CAPE CANAVERAL, Fla. — On Thursday, two European satellites were successfully launched into space, marking the beginning of an innovative mission to generate artificial solar eclipses using advanced formation flying skills.
Each artificial eclipse is expected to last for six hours once operations are fully underway next year, affording scientists significantly longer periods for investigating the sun’s corona compared to the transient few minutes associated with natural solar eclipses visible from Earth.
This significant launch took place from India. “We are a very happy science team here,” expressed Joe Zender, the mission scientist from the European Space Agency, in an email statement.
Designed primarily as a technology demonstration, the two satellites are scheduled to part ways in about a month. When they reach their designated orbit, they will maintain a distance of approximately 492 feet (150 meters) between them and align perfectly with the sun to allow one satellite to cast a shadow over the other.
Achieving this alignment will necessitate extreme precision, as the positional accuracy must be within just one millimeter—comparable to the thickness of a fingernail, as noted by the European Space Agency. The satellites will harness GPS, star trackers, lasers, and radio communications to operate autonomously and keep their formations intact.

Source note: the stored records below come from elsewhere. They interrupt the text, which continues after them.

Lemma restore_beside c base cs document d0 w adds :
  writers c base w adds -> load document = Ok d0 -> grown c base document [] (changes d0) cs (store w) ->
  exists n r w', restore c document w = (r, w') /\ forecast w' = drop n (forecast w) /\
    holds_changes c (cs ∪ gains n adds) (store w') /\
    ((exists d m, r = Ok (d, get_heads d) /\ m <= n /\ changes d = cs ∪ gains m adds) \/
     (~ faultless w /\ exists e, r = Err (Sqlx e))).
Proof using Laws.
  intros Hw Hload Hg. unfold restore. rewrite Hload. simpl map_err. rewrite (bind_ok _ _ w d0 w) by done.
  destruct (stmt_tracks (grown c base document [] (changes d0)) (select_log c) (fun rows d => rows = log_rows c d)
    w cs adds) as (n & r & w1 & E1 & Hl1 & Hg1 & Hr); [by apply writers_grown|done|by intros; unfold select_log; eauto|].
  assert (holds_changes c (cs ∪ gains n adds) (store w1)) as Hh1 by (eapply (grown_holds c base document d0 []); [done|constructor|done]).
  destruct Hr as [(rows & -> & Hrows)|[Hn [e ->]]].
  2: { rewrite (bind_err _ _ _ _ _ E1). exists n. eexists _, _. split; [done|]. split; [done|]. split; [done|].
       right. eauto. }
  rewrite (bind_ok _ _ _ _ _ E1). destruct Hg1 as (Hb1 & Hwf1 & Hc1 & new & Hnew & Hrep). cbn [app] in Hnew.
  rewrite <- Hrows in Hnew. subst new.
  destruct (last rows) as [last_row|] eqn:Elast.
  2: { apply last_None in Elast. exists n. eexists _, _. split; [done|]. split; [done|]. split; [done|].
       left. exists d0, n. split; [done|]. split; [done|]. rewrite Elast in Hrep. by apply (replays_nil_inv _ _ _ Hrep). }
  destruct (load_replays d0 (concat (log_data <$> rows)) _ Hrep) as (d & E & Hd). rewrite E.
  rewrite bind_bind, (bind_ok _ _ w1 tt w1) by done. rewrite bind_bind.
  assert (writers c base w1 (drop n adds)) as Hw1 by (unfold writers; rewrite Hl1; by apply Forall2_drop).
  case_bool_decide as Hlim.
  2: { exists n. eexists _, _. split; [done|]. split; [done|]. split; [done|]. left. by exists d, n. }
  set (X1 := cs ∪ gains n adds) in *.
  destruct (transaction_tracks (grown c base document rows X1) (grown c base (save d) [] X1)
    (update_document (save d) c) [delete_log c (log_id last_row)] w1 X1 (drop n adds)) as (m & r & w2 & E2 & Hl2 & Hr).
  { by apply writers_grown. } { by apply writers_grown. }
  { split; [done|]. split; [done|]. split; [done|]. exists []. rewrite app_nil_r. split; [done|constructor]. }
  { intros Y db (HbY & Hwf & Hdoc & new & Hlog & Hnew).
    destruct (compaction_writes c (save d) (log_id last_row) db Hwf) as (d' & Ed & Hwf' & Hdoc' & Hlog' & _).
    exists d'. split; [done|]. split; [done|]. split; [done|]. split; [by rewrite Hdoc', Hdoc|].
    exists new. rewrite Hlog'. split; [by apply (log_rows_after c db rows)|done]. }
  assert (forecast w2 = drop (n + m) (forecast w)) as Hl by (by rewrite Hl2, Hl1, drop_drop).
  unfold X1 in Hr. rewrite <- (assoc_L (∪)), gains_add in Hr. fold X1 in Hr. destruct (load_save d) as (ds & Hls & Hds).
  exists (n + m). destruct Hr as [(-> & HK)|(Hn & HI & e & ->)].
  - rewrite (bind_ok _ _ _ _ _ E2). eexists _, _. split; [done|]. split; [done|].
    split; [eapply (grown_holds c base (save d) ds [] X1); [done|rewrite Hds, Hd; constructor|done]|].
    left. exists d, n. split; [done|]. split; [lia|done].
  - rewrite (bind_err _ _ _ _ _ E2). eexists _, _. split; [done|]. split; [done|].
    split; [by eapply (grown_holds c base document d0 rows X1)|]. right. split; [|by eauto].
    intros Hf. apply Hn. unfold faultless in *. rewrite Hl1. by apply Forall_drop.
Qed.

(** C8. Opening a chat beside a manager that is writing to it loses nothing and invents
    nothing: whatever rows other tasks append to the chat's log between any two statements
    of the load and of its compaction, the database ends up with exactly what it had and
    what they added, whether the load succeeds, fails or its compaction is rolled back;
    and a repository that was opened has at least what was stored and at most that and
    what was added. *)
Theorem opening_beside_writers cid base cs w adds :
  let c := chat_id_to_string cid in
  writers c base w adds -> base ⊆ cs -> holds_changes c cs (store w) ->
  exists n r w', new cid w = (r, w') /\ forecast w' = drop n (forecast w) /\
    holds_changes c (cs ∪ gains n adds) (store w') /\
    ((exists rp, r = Ok rp /\ cs ⊆ changes (doc rp) /\ changes (doc rp) ⊆ cs ∪ gains n adds) \/
     (~ faultless w /\ exists e, r = Err (Sqlx e))).
Proof using Laws.
  intros c Hw Hb (Hwf & document & d0 & Hdoc & Hload & Hrep).
  assert (grown c base document [] (changes d0) cs (store w)) as Hg.
  { split; [done|]. split; [done|]. split; [done|]. by exists (log_rows c (store w)). }
  destruct (stmt_tracks (grown c base document [] (changes d0)) (select_document c) (fun x _ => x = Some document)
    w cs adds) as (n & r & w1 & E1 & Hl1 & Hg1 & Hr); [by apply writers_grown|done| |].
  { intros Y d HY. pose proof HY as (_ & _ & Hd & _). unfold select_document. rewrite Hd. eauto. }
  assert (writers c base w1 (drop n adds)) as Hw1 by (unfold writers; rewrite Hl1; by apply Forall2_drop).
  unfold new, get_persisted_doc_state. rewrite bind_bind. unfold bind at 1, gets. cbn [persisted_loop]. fold c.
  destruct Hr as [(x & -> & ->)|[Hn [e ->]]].
  2: { rewrite (bind_err _ _ _ _ _ (bind_err _ _ _ _ _ (bind_err _ _ _ _ _ E1))). exists n. eexists _, _. split; [done|]. split; [done|].
       split; [eapply (grown_holds c base document d0 []); [done|constructor|done]|]. right. eauto. }
  destruct (restore_beside c base _ document d0 w1 _ Hw1 Hload Hg1) as (m & r & w2 & E2 & Hl2 & Hh2 & Hr).
  rewrite <- (assoc_L (∪)), gains_add in Hh2. exists (n + m). rewrite !bind_bind, (bind_ok _ _ _ _ _ E1), !bind_bind.
  assert (forecast w2 = drop (n + m) (forecast w)) as Hl by (by rewrite Hl2, Hl1, drop_drop).
  destruct Hr as [(d & k & -> & Hk & Hd)|[Hn [e ->]]].
  - rewrite (bind_ok _ _ _ _ _ E2). eexists _, w2. split; [done|]. split; [done|]. split; [done|]. left.
    eexists. split; [done|]. cbn [doc fst]. rewrite Hd. rewrite <- (assoc_L (∪)), gains_add.
    split; [apply union_subseteq_l|]. apply union_mono_l.
    replace (n + m) with (n + k + (m - k)) by lia. rewrite <- (gains_add (n + k)). apply union_subseteq_l.
  - rewrite (bind_err _ _ _ _ _ E2). eexists _, w2. split; [done|]. split; [done|]. split; [done|]. right.
    split; [|by eauto]. intros Hf. apply Hn. unfold faultless in *. rewrite Hl1. by apply Forall_drop.
Qed.

Lemma bind_lift_ok {W E A B} (a : A) (k : A -> action W E B) w : bind (lift (Ok a)) k w = k a w.
Proof. done. Qed.

(** C31. Two compactions of one chat do not commute. A load reads a log that is over the limit;
    before its transaction begins another task stores more and compacts the chat itself;
    the load's own compaction then puts its older snapshot in place of the newer one: what
    the database held a moment before is gone from it, and nobody gets an error. *)
Theorem stale_compaction_loses cid X0 document1 d1 w other :
  let c := chat_id_to_string cid in
  holds_changes c X0 (store w) -> CHAT_LOGS_LIMIT < length (log_rows c (store w)) ->
  forecast w = [calm; calm; {| others := other; fault := None |}] ->
  db_wf (other (store w)) -> chat_view c (other (store w)) = (Some document1, []) -> load document1 = Ok d1 ->
  X0 ⊆ changes d1 -> changes d1 <> X0 ->
  holds_changes c (changes d1) (other (store w)) /\
  exists rp w', new cid w = (Ok rp, w') /\ changes (doc rp) = X0 /\ holds_changes c X0 (store w') /\
    ~ exists X, holds_changes c X (store w') /\ changes d1 ⊆ X.
Proof using Laws.
  intros c (Hwf & document & d0 & Hdoc & Hload & Hrep) Hlim Hfc Hwf1 Hv1 Hload1 Hsub Hne.
  split; [apply (holds_view c document1 d1 []); [done|apply replays_nil|done|done]|].
  destruct w as [db fc]. cbn [store forecast] in *. subst fc.
  destruct (load_replays d0 _ _ Hrep) as (d & El & Hd). destruct (last (log_rows c db)) as [last_row|] eqn:Elast.
  2: { apply last_None in Elast. rewrite Elast in Hlim. simpl in Hlim. lia. }
  destruct (compaction_writes c (save d) (log_id last_row) (other db) Hwf1) as (db' & Ec & Hwf' & Hc' & Hr' & _).
  injection Hv1 as Hc1 Hr1. rewrite Hr1 in Hr'. rewrite Hc1 in Hc'.
  assert (holds_changes c X0 db') as Hh.
  { rewrite <- Hd. apply holds_compacted; [done|]. unfold chat_view. by rewrite Hc', Hr'. }
  eexists _, {| store := db'; forecast := [] |}. split; [|split; [|split; [done|]]].
  - unfold new, get_persisted_doc_state. rewrite bind_bind. unfold bind at 1, gets. cbn [persisted_loop]. fold c.
    assert (forall rest, stmt (select_document c) {| store := db; forecast := calm :: rest |} =
      (Ok (Some document), {| store := db; forecast := rest |})) as E1.
    { intros rest. unfold stmt, next_weather, select_document. cbn. by rewrite Hdoc. }
    assert (forall rest, stmt (select_log c) {| store := db; forecast := calm :: rest |} =
      (Ok (log_rows c db), {| store := db; forecast := rest |})) as E2 by done.
    rewrite !bind_bind, (bind_ok _ _ _ _ _ (E1 _)), !bind_bind. unfold restore. rewrite Hload. simpl map_err.
    rewrite !bind_bind, bind_lift_ok, !bind_bind, (bind_ok _ _ _ _ _ (E2 _)), Elast, El.
    simpl map_err. rewrite !bind_bind, bind_lift_ok, !bind_bind, bool_decide_eq_true_2 by done.
    rewrite (bind_ok _ _ _ tt {| store := db'; forecast := [] |}); [done|].
    unfold transaction, bind, stmt, next_weather. cbn -[update_document delete_log].
    destruct (update_document (save d) c (other db)) as [dbu|e|]; [|done..]. cbn [obind] in Ec.
    cbn -[delete_log]. by rewrite Ec.
  - exact Hd.
  - intros (X & HX & HsX). rewrite (holds_changes_unique _ _ _ _ HX Hh) in HsX.
    by apply Hne, (anti_symm (⊆)).
Qed.
End Racing.
End ChatRace.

Each satellite, designed in a cube shape, measures less than 5 feet (1.5 meters) in width. The shadowing satellite will deploy a disk that effectively blocks sunlight from the telescope positioned on the other satellite, simulating how the moon obscures the sun during a natural total solar eclipse, while the other satellite mimics Earth.
According to Dietmar Pilz, the technology and engineering director of the European Space Agency, “This has huge scientific relevance” beyond just the high-precision formation flying trials.
To conduct detailed investigations of the sun’s corona—its outer layer that appears as a crown-like structure—scientists need the bright solar disk completely obscured. Particular interest lies in exploring why the corona is hotter than the sun’s surface, alongside gaining insights into coronal mass ejections, which release vast amounts of plasma and magnetic fields into space.
These eruptions can create geomagnetic storms that interfere with power and communication systems both on Earth and in orbit, while also triggering breathtaking auroras in regions where they are not typically viewed.
The satellites will travel in an unbalanced orbit ranging from 370 miles (600 kilometers) to 37,000 miles (60,000 kilometers) above Earth, completing nearly a 20-hour orbit around the planet. During certain parts of their journey, six hours will be dedicated to creating these artificial eclipses, while the rest will focus on formation flying experiments.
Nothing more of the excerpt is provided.